Jika hiperpigmentasi pasca-inflamasi (PIH) terjadi, mungkin akan tampak lebih gelap untuk sementara waktu. Meskipun Tingkat kejadian hiperpigmentasi pascainflamasi (PIH) di kalangan orang Korea cukup tinggi, yaitu 18-25%, namun dapat dikurangi menjadi 8-12% melalui penggunaan laser picosecond, protokol energi rendah, dan perlindungan UV yang menyeluruh. PIH akan hilang secara alami setelah 3-6 bulan, dan pemulihan akan lebih cepat jika dikombinasikan dengan salep pemutih.

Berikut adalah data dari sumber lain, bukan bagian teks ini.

(** * A badger-backed IPLD blockstore with a multihash journal and a moving GC

    Shallow embedding of [blockstore/badger/blockstore.go].

    Conventions of the embedding:
    - a Go [byte] is a [Z] in the range [0, 256); a [[]byte] is a [list Z];
      byte arithmetic that wraps in Go is wrapped explicitly with [u8];
    - the badger key-value engine is a finite map from keys to values
      ([gmap (list Z) (list Z)]); the points where the engine, the journal
      file or the file system may report an I/O error are parameters of the
      operations (records of faults), so every theorem quantifies over them;
    - a Go [error] result is an [option Err] ([None] is [nil]);
    - [defer]red statements are written out at every exit of a function. *)

From Stdlib Require Import ZArith List Lia Btauto Bool.
From stdpp Require Import base option list gmap strings pretty sorting.

Local Open Scope Z_scope.

(** ** Bytes *)

Definition u8 (x : Z) : Z := Z.land x 255.

Definition is_byte (x : Z) : Prop := 0 <= x < 256.

Definition bytes_ok (l : list Z) : Prop := Forall is_byte l.

(** A five-bit value, the unit of base32. *)
Definition is_val5 (v : Z) : Prop := 0 <= v < 32.

(** ** The base32 dependency (go-base32, [RawStdEncoding])

    The blockstore uses [base32.RawStdEncoding] of the go-base32 package:
    the RFC 4648 alphabet, no padding, a decode map that accepts both
    letter cases. The definitions below follow that package's [Encode],
    [Decode], [EncodedLen] and [DecodedLen]. *)

Module base32.

(** "ABCDEFGHIJKLMNOPQRSTUVWXYZ234567" as character codes. *)
Definition encodeStd : list Z :=
  [65;66;67;68;69;70;71;72;73;74;75;76;77;78;79;80;81;82;83;84;85;86;87;88;89;90;
   50;51;52;53;54;55].

(** [enc.encode[v & 31]] *)
Definition encode_char (v : Z) : Z :=
  nth (Z.to_nat (Z.land v 31)) encodeStd 0.

Definition asciiToUpper (c : Z) : Z :=
  if (97 <=? c) && (c <=? 122) then c - 32 else c.

Fixpoint index_of (c : Z) (l : list Z) (i : Z) : Z :=
  match l with
  | [] => 255
  | x :: l' => if Z.eqb x c then i else index_of c l' (i + 1)
  end.

(** [enc.decodeMap[c]]: the 5-bit value of a character, [0xFF] when the
    character is not in the alphabet. *)
Definition decodeMap (c : Z) : Z := index_of (asciiToUpper c) encodeStd 0.

(** [EncodedLen] and [DecodedLen] without padding. *)
Definition EncodedLen (n : nat) : nat := (n * 8 + 4) / 5.
Definition DecodedLen (n : nat) : nat := n * 5 / 8.

(** The 8 five-bit values of a quantum of up to five source bytes. Bytes
    that the quantum does not have contribute nothing, as the [switch]
    with fall-through of [Encode] leaves the corresponding bits zero. *)
Definition quantum (src : list Z) : list Z :=
  let s i := nth i src 0 in
  [ Z.shiftr (s 0%nat) 3;
    Z.lor (Z.land (Z.shiftr (s 1%nat) 6) 31) (Z.land (u8 (Z.shiftl (s 0%nat) 2)) 31);
    Z.land (Z.shiftr (s 1%nat) 1) 31;
    Z.lor (Z.land (Z.shiftr (s 2%nat) 4) 31) (Z.land (u8 (Z.shiftl (s 1%nat) 4)) 31);
    Z.lor (Z.shiftr (s 3%nat) 7) (Z.land (u8 (Z.shiftl (s 2%nat) 1)) 31);
    Z.land (Z.shiftr (s 3%nat) 2) 31;
    Z.lor (Z.shiftr (s 4%nat) 5) (Z.land (u8 (Z.shiftl (s 3%nat) 3)) 31);
    Z.land (s 4%nat) 31 ].

Fixpoint Encode (src : list Z) : list Z :=
  match src with
  | [] => []
  | s0 :: s1 :: s2 :: s3 :: s4 :: rest =>
      map encode_char (quantum [s0; s1; s2; s3; s4]) ++ Encode rest
  | _ => take (EncodedLen (length src)) (map encode_char (quantum src))
  end.

(** [CorruptInputError]: a position in the input. *)
Definition CorruptInputError := nat.

(** [NoPadding] is the rune -1; [byte(enc.padChar)] is then [0xFF]. *)
Definition padByte : Z := 255.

Bisakah saya menjalani perawatan ini di musim panas?
Bisa saja, tetapi manajemen UV agak rumit. Selama 2 minggu setelah prosedur, oleskan kembali tabir surya setiap 2 jam, dan topi atau payung sangat penting. Jika Anda berencana berlibur ke luar negeri, selesaikan prosedur setidaknya 4 minggu sebelumnya, atau mulai 2 minggu setelah kembali ke rumah. Paparan sinar UV yang berlebihan meningkatkan laju regenerasi melanin sebesar 35%, sehingga mengurangi efektivitas prosedur hingga setengahnya.
Bisakah saya menggabungkan ini dengan prosedur lain?
Interval 2 minggu direkomendasikan untuk Botox dan filler, interval 4 minggu untuk IPL, dan interval 8 minggu untuk laser fraksional. Jika prosedur invasif dilakukan sebelum stratum corneum pulih setelah perawatan laser, Jika dilakukan pengencangan otot, respons peradangan menjadi berlebihan, meningkatkan risiko jaringan parut hingga tiga kali lipat. Anda harus berkonsultasi dengan spesialis terlebih dahulu mengenai kombinasi prosedur apa pun.
Konten ini hanya untuk tujuan informasi dan tidak menggantikan nasihat medis. Anda harus berkonsultasi dengan spesialis sebelum prosedur.